Sinn und Leidenschaft

Äußere, kognitive und materielle Anreize führen zu keiner intrinsischen Motivation und können deshalb nur kurzfristig wirken: eine bestimmte Gestaltung des Arbeitsplatzes, gemeinsame Teamevents, Kickertisch und Lümmelecken oder künstlich geschaffene Orte der Begegnung, um Austausch und neue Ideen zu fördern, Gehaltserhöhung, Boni, Beförderung, Geschäftswagen usw.

Bei vielen von ihnen ist es der schlichte Neuigkeitseffekt, der eine positive Wirkung hervorruft.

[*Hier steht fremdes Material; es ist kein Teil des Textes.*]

(* ===== verification/Wallet.v ===== *)
(** * The wallet's view of the chain ([src/wallet.cpp] and the query and builder methods
    of [src/chain.cpp])

    [std::unordered_map] iteration is [iter_map]; the pending view installed by
    [set_pending_view] is an argument, [None] where no function is set. *)
From S2P Require Import Prelude ConsensusRules Strings Lines Crypto Types Wire Block Staking Shielded Script.
From S2P Require Import Chain ChainBlock Mempool Mining.

Record PendingView := mkPendingView {
  pending_nonce_fn : option (string → Z);
  pending_outpoint_fn : option (string → bool);
}.
Definition no_view : PendingView := mkPendingView None None.
(** The pool as the node installs it. *)
Definition pool_view (m : Mempool) : PendingView :=
  mkPendingView (Some (max_pending_nonce m)) (Some (outpoint_reserved m)).

(** ** Queries *)

Section queries.
Context {C : Crypto} {ST : Stark} (cfg : ChainConfig).

Definition block_at (c : Chain) (h : Z) : option Block := blocks c !! Z.to_nat h.
Definition block_by_hash (c : Chain) (hash : string) : option Block :=
  head (filter (λ b, hash_block_header (header b) = hash) (blocks c)).
Definition genesis_hash (c : Chain) : string :=
  from_option (λ b, hash_block_header (header b)) "" (head (blocks c)).

(** The first block of the chain that holds the transaction. *)
Definition tx_confirmations (c : Chain) (tx_hash : string) : Z :=
  if is_empty tx_hash then 0
  else match head (filter (λ b, Exists (λ tx, hash_transaction tx = tx_hash) (transactions b)) (blocks c)) with
       | None => 0
       | Some b => if height (header b) <=? height_of c then u64 (height_of c - height (header b) + 1) else 0
       end.
Definition tx_in_best_chain (c : Chain) (tx_hash : string) : bool := 0 <? tx_confirmations c tx_hash.

Definition current_block_reward (c : Chain) : Z := compute_block_reward cfg (next_height c).
(** [None]: a division by zero. *)
Definition next_halving_height (c : Chain) : option Z :=
  if halving_interval cfg =? 0 then None
  else Some (u64 (u64 (next_height c / halving_interval cfg + 1) * halving_interval cfg)).

(** [std::map] visits the tickets in key order; a ticket's key is its id. *)
Definition tickets_of (c : Chain) (who : string) : list StakeTicket :=
  filter (λ t, owner t = who) (sort_tickets ((map_to_list (tickets c)).*2)).
Definition staked_of (c : Chain) (who : string) : Z :=
  foldl (λ s t, if String.eqb (owner t) who then u64 (s + ticket_amount t) else s) 0 ((map_to_list (tickets c)).*2).
Definition total_staked (c : Chain) : Z :=
  foldl (λ s t, u64 (s + ticket_amount t)) 0 ((map_to_list (tickets c)).*2).
Definition spendable_height_of (c : Chain) (outpoint : string) : Z :=
  from_option u_spendable_height 0 (utxo_set c !! outpoint).
Definition registered_pubkey (c : Chain) (address : string) : option string := pubkey_registry c !! address.
Definition pubkey_field_for (c : Chain) (address pubkey_hex : string) : string :=
  match pubkey_registry c !! address with
  | Some pk => if String.eqb pk pubkey_hex then "" else pubkey_hex
  | None => pubkey_hex
  end.

Definition next_nonce (v : PendingView) (c : Chain) (address : string) : Z :=
  let n := u64 (last_nonce c address + 1) in
  match pending_nonce_fn v with
  | None => n
  | Some f => let p := f address in if n <=? p then u64 (p + 1) else n
  end.

(** ** A balance credited outside the blocks (tests only) *)

Definition credit_balance (c : Chain) (address : string) (amt : Z) (reason : string) : Chain * result () :=
  if is_empty address then (c, Err "address empty")
  else if amt =? 0 then (c, Err "amount must be > 0")
  else if is_empty reason then (c, Err "reason empty")
  else
    let txid := strong_hash ("credit|" +:+ reason +:+ "|" +:+ address +:+ "|" +:+ to_string amt +:+ "|" +:+
                             to_string (next_height c)) in
    if bool_decide (txid ∈ seen_transactions c) then (c, Err "duplicate credit tx")
    else
      let key := outpoint_key txid 0 in
      if bool_decide (is_Some (utxo_set c !! key)) then (c, Err "duplicate credit outpoint")
      else
        let m := <[key := mkUTXO address amt false 0 0]> (utxo_set c) in
        let idx := <[address := balance_of c address]> (address_index c) in
        if U64_MAX - amt <? map_get0 idx address
        then (set_utxo_index (delete key m) idx c, Err "balance overflow")
        else (set_seen ({[txid]} ∪ seen_transactions c)
                (set_utxo_index m (<[address := map_get0 idx address + amt]> idx) c), Ok ()).

(** ** Building transactions *)

(** The outpoint a key of the UTXO set stands for; an exception of [std::stoul] is an
    error of its own. *)
Definition key_input (key : string) : option (result TxInput) :=
  match rfind_char ":" key with
  | None => None
  | Some sep =>
      Some (match stoull 10 (substr_from key (S sep)) with
            | None => Err "std::stoul"
            | Some (v, _) => Ok (mkTxInput (substr key 0 sep) (u32 v) "")
            end)
  end.

(** The coin selection loop over the entries in iteration order. *)
Fixpoint select_coins (v : PendingView) (c : Chain) (from : string) (required gathered : Z)
    (selected : list TxInput) (entries : list (string * UTXO)) : result (Z * list TxInput) :=
  match entries with
  | [] => Ok (gathered, selected)
  | (key, u) :: entries =>
      if u_spent u || negb (String.eqb (u_owner u) from) || (next_height c <? u_spendable_height u)
      then select_coins v c from required gathered selected entries
      else if from_option (λ f, f key) false (pending_outpoint_fn v)
      then select_coins v c from required gathered selected entries
      else
        match key_input key with
        | None => select_coins v c from required gathered selected entries
        | Some (Err e) => Err e
        | Some (Ok i) =>
            let selected := selected ++ [i] in
            let gathered := u64 (gathered + u_amount u) in
            if required <=? gathered then Ok (gathered, selected)
            else select_coins v c from required gathered selected entries
        end
  end.

Context {IO : IterationOrder}.

Definition build_transaction (v : PendingView) (c : Chain) (from to : string) (amt fee nonce : Z) :
    result Transaction :=
  reject_if is_empty from || is_empty to as "from/to empty" ;;
  reject_if amt =? 0 as "amount must be > 0" ;;
  reject_if U64_MAX - amt <? fee as "amount+fee overflow" ;;
  let required := amt + fee in
  '(gathered, selected) ← select_coins v c from required 0 [] (iter_map (utxo_set c));
  reject_if gathered <? required as "insufficient balance" ;;
  let change := gathered - required in
  Ok (mkTransaction selected (mkTxOutput to amt :: (if 0 <? change then [mkTxOutput from change] else []))
        "" "" "" fee nonce "").

Definition build_stake_lock (v : PendingView) (c : Chain) (from : string) (amt fee nonce : Z) :
    result Transaction :=
  reject_if negb (staking_active_at cfg (next_height c)) as "staking not active" ;;
  reject_if amt <? stake_min_amount cfg
    as "stake below minimum (" +:+ to_string (stake_min_amount cfg) +:+ ")" ;;
  build_transaction v c from kStakeAddress amt fee nonce.

Definition build_stake_unlock (c : Chain) (ticket_id : string) (fee nonce : Z) : result Transaction :=
  match tickets c !! ticket_id with
  | None => Err "unknown ticket"
  | Some t =>
      reject_if ticket_amount t <=? fee as "fee exceeds ticket amount" ;;
      match key_input ticket_id with
      | None | Some (Err _) => Err "std::stoul"
      | Some (Ok i) => Ok (mkTransaction [i] [mkTxOutput (owner t) (ticket_amount t - fee)] "" "" "" fee nonce "")
      end
  end.

(** ** [Wallet] *)

(** The private key is the signing function it gives; [sign_message_hybrid] only checks
    its length before it calls liboqs. *)
Record Wallet := mkWallet {
  address : string;
  w_public_key : string;
  sign : string → string;
}.

Definition wallet_balance (w : Wallet) (c : Chain) : Z := balance_of c (address w).

(** The wallet's signature over a transaction without one. *)
Definition sign_with (w : Wallet) (c : Chain) (tx : Transaction) : Transaction :=
  let tx := mkTransaction (inputs tx) (outputs tx) (address w) (pubkey_field_for c (address w) (w_public_key w))
              "" (fee tx) (nonce tx) (shielded tx) in
  mkTransaction (inputs tx) (outputs tx) (signer tx) (signer_pubkey tx) (sign w (hash_transaction tx))
    (fee tx) (nonce tx) (shielded tx).

Definition build_signed_send (v : PendingView) (w : Wallet) (c : Chain) (to : string) (amt fee : Z) :
    result Transaction :=
  tx ← build_transaction v c (address w) to amt fee (next_nonce v c (address w));
  let tx := sign_with w c tx in
  _ ← validate_transaction cfg c tx true;
  Ok tx.

Definition send (v : PendingView) (w : Wallet) (m : Mempool) (c : Chain) (to : string) (amt fee : Z) :
    Mempool * result () :=
  match build_signed_send v w c to amt fee with
  | Err e => (m, Err e)
  | Ok tx =>
      match submit m tx with
      | (m, true) => (m, Ok ())
      | (m, false) => (m, Err "transaction rejected by mempool")
      end
  end.
End queries.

Er ist aber schnell wieder verpufft und macht dem alten Trott Platz.

Auch Anreize zur Befriedigung egoistischer Bedürfnisse – Geld und sozialer Status – funktionieren zur Motivationssteigerung nur schwach. Sie bringen lediglich einen Nutzen (der sich schnell abnutzt), erzeugen aber keinen Sinn. Doch genau darum geht es: der Arbeit der Mitarbeiter*innen einen Sinn zu geben.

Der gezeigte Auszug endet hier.